Inductive reachable : database -> Prop :=
| reachable_empty : reachable empty_db
| reachable_run (op : operation) (db : database) :
    reachable db -> reachable (run op db).

(** A computation keeps the property [P] of the database, whether it returns
    or raises. *)
Definition preserves {A : Type} (P : database -> Prop) (m : sql A) : Prop :=
  forall db, P db -> P (snd (m db)).

(** The database after the first start of the service on a fresh file. *)
Definition seeded_db : database := Eval vm_compute in snd (init_db empty_db).

(** An activity whose two places are both taken. *)
Definition full_db : database :=
  Database
    [Activities.Row "Chess Club" "Learn strategies and compete in chess tournaments"
       "Fridays, 3:30 PM - 5:00 PM" 2]
    [Registrations.Row "Chess Club" "michael@mergington.edu";
     Registrations.Row "Chess Club" "daniel@mergington.edu"].

(** Every registration row names an activity that is stored: what the
    declared foreign key asks for. *)
Definition references_ok (db : database) : Prop :=
  forall r, In r (activity_registrations db) ->
            activity_exists db (Registrations.activity_name r).

(** The registrations left by DELETE ... WHERE activity_name = A AND email = e. *)
Definition without_registration (db : database) (A e : string) : database :=
  Database (activities db)
    (filter (fun r => negb (Registrations.eqb (Registrations.Row A e) r))
            (activity_registrations db)).





(** * Facts about the embedding *)

(** ** Rows and lookups *)

Lemma registration_eqb_eq (r1 r2 : Registrations.row) :
  Registrations.eqb r1 r2 = true <-> r1 = r2.
Proof.
  destruct r1 as [a1 e1], r2 as [a2 e2]; unfold Registrations.eqb; simpl.
  rewrite andb_true_iff, !String.eqb_eq. split.
  - intros [-> ->]; reflexivity.
  - intros H; inversion H; auto.
Qed.

Lemma registration_eqb_refl (r : Registrations.row) : Registrations.eqb r r = true.
Proof. apply registration_eqb_eq; reflexivity. Qed.

Lemma existsb_registration (r : Registrations.row) (l : list Registrations.row) :
  existsb (Registrations.eqb r) l = true <-> In r l.
Proof.
  rewrite existsb_exists. split.
  - intros [x [Hin Heq]]. apply registration_eqb_eq in Heq. now subst.
  - intros Hin. exists r. split; [assumption | apply registration_eqb_refl].
Qed.

Lemma find_registration_some (r : Registrations.row) (l : list Registrations.row) :
  In r l -> find (Registrations.eqb r) l = Some r.
Proof.
  induction l as [|x l IH]; simpl; [tauto|].
  intros Hin. destruct (Registrations.eqb r x) eqn:E.
  - apply registration_eqb_eq in E. now subst.
  - destruct Hin as [->|Hin]; [|auto].
    rewrite registration_eqb_refl in E. discriminate.
Qed.

Lemma find_registration_none (r : Registrations.row) (l : list Registrations.row) :
  ~ In r l -> find (Registrations.eqb r) l = None.
Proof.
  intros Hnin. destruct (find (Registrations.eqb r) l) eqn:E; [|reflexivity].
  apply find_some in E. destruct E as [Hin Heq].
  apply registration_eqb_eq in Heq. subst. contradiction.
Qed.

Lemma filter_other_registrations (r : Registrations.row) (l : list Registrations.row) :
  ~ In r l -> filter (fun r' => negb (Registrations.eqb r r')) l = l.
Proof.
  induction l as [|x l IH]; simpl; [reflexivity|].
  intros Hnin. destruct (Registrations.eqb r x) eqn:E; simpl.
  - apply registration_eqb_eq in E. subst. tauto.
  - f_equal. apply IH. tauto.
Qed.

Lemma database_eta (db : database) :
  Database (activities db) (activity_registrations db) = db.
Proof. destruct db; reflexivity. Qed.

(** ** The SQL statements on their own *)

Lemma select_activity_found (db : database) (A : string) :
  activity_exists db A -> select_activity A db = (inr (Some A), db).
Proof.
  unfold activity_exists, select_activity. intros Hin.
  apply in_map_iff in Hin. destruct Hin as [r [Hname Hin]].
  destruct (find (fun r0 => String.eqb (Activities.name r0) A) (activities db)) eqn:E.
  - apply find_some in E. destruct E as [_ E]. apply String.eqb_eq in E.
    simpl. now rewrite E.
  - apply (find_none _ _ E) in Hin. rewrite Hname, String.eqb_refl in Hin.
    discriminate.
Qed.

Lemma select_activity_missing (db : database) (A : string) :
  ~ activity_exists db A -> select_activity A db = (inr None, db).
Proof.
  unfold activity_exists, select_activity. intros Hnin.
  destruct (find (fun r0 => String.eqb (Activities.name r0) A) (activities db)) eqn:E;
    [|reflexivity].
  apply find_some in E. destruct E as [Hin E]. apply String.eqb_eq in E.
  exfalso. apply Hnin. apply in_map_iff. now exists r.
Qed.

Lemma select_registration_found (db : database) (A e : string) :
  registered db A e -> select_registration A e db = (inr (Some 1%Z), db).
Proof.
  unfold registered, select_registration. intros Hin.
  now rewrite (find_registration_some _ _ Hin).
Qed.

Lemma select_registration_missing (db : database) (A e : string) :
  ~ registered db A e -> select_registration A e db = (inr None, db).
Proof.
  unfold registered, select_registration. intros Hnin.
  now rewrite (find_registration_none _ _ Hnin).
Qed.

Lemma insert_registration_fresh (db : database) (A e : string) :
  ~ registered db A e ->
  insert_registration A e db = (inr tt, with_registration db A e).
Proof.
  unfold registered, insert_registration, with_registration. intros Hnin.
  destruct (existsb _ _) eqn:E; [|reflexivity].
  apply existsb_registration in E. contradiction.
Qed.

Lemma delete_registration_absent (db : database) (A e : string) :
  ~ registered db A e -> delete_registration A e db = (inr 0, db).
Proof.
  unfold registered, delete_registration. intros Hnin.
  rewrite (filter_other_registrations _ _ Hnin), Nat.sub_diag.
  now rewrite database_eta.
Qed.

_TASK DESCRIPTION_
Within the records, count the lines that include the word "induction". Answer with the number only.

_SOLUTION TO THIS EXERCISE_
2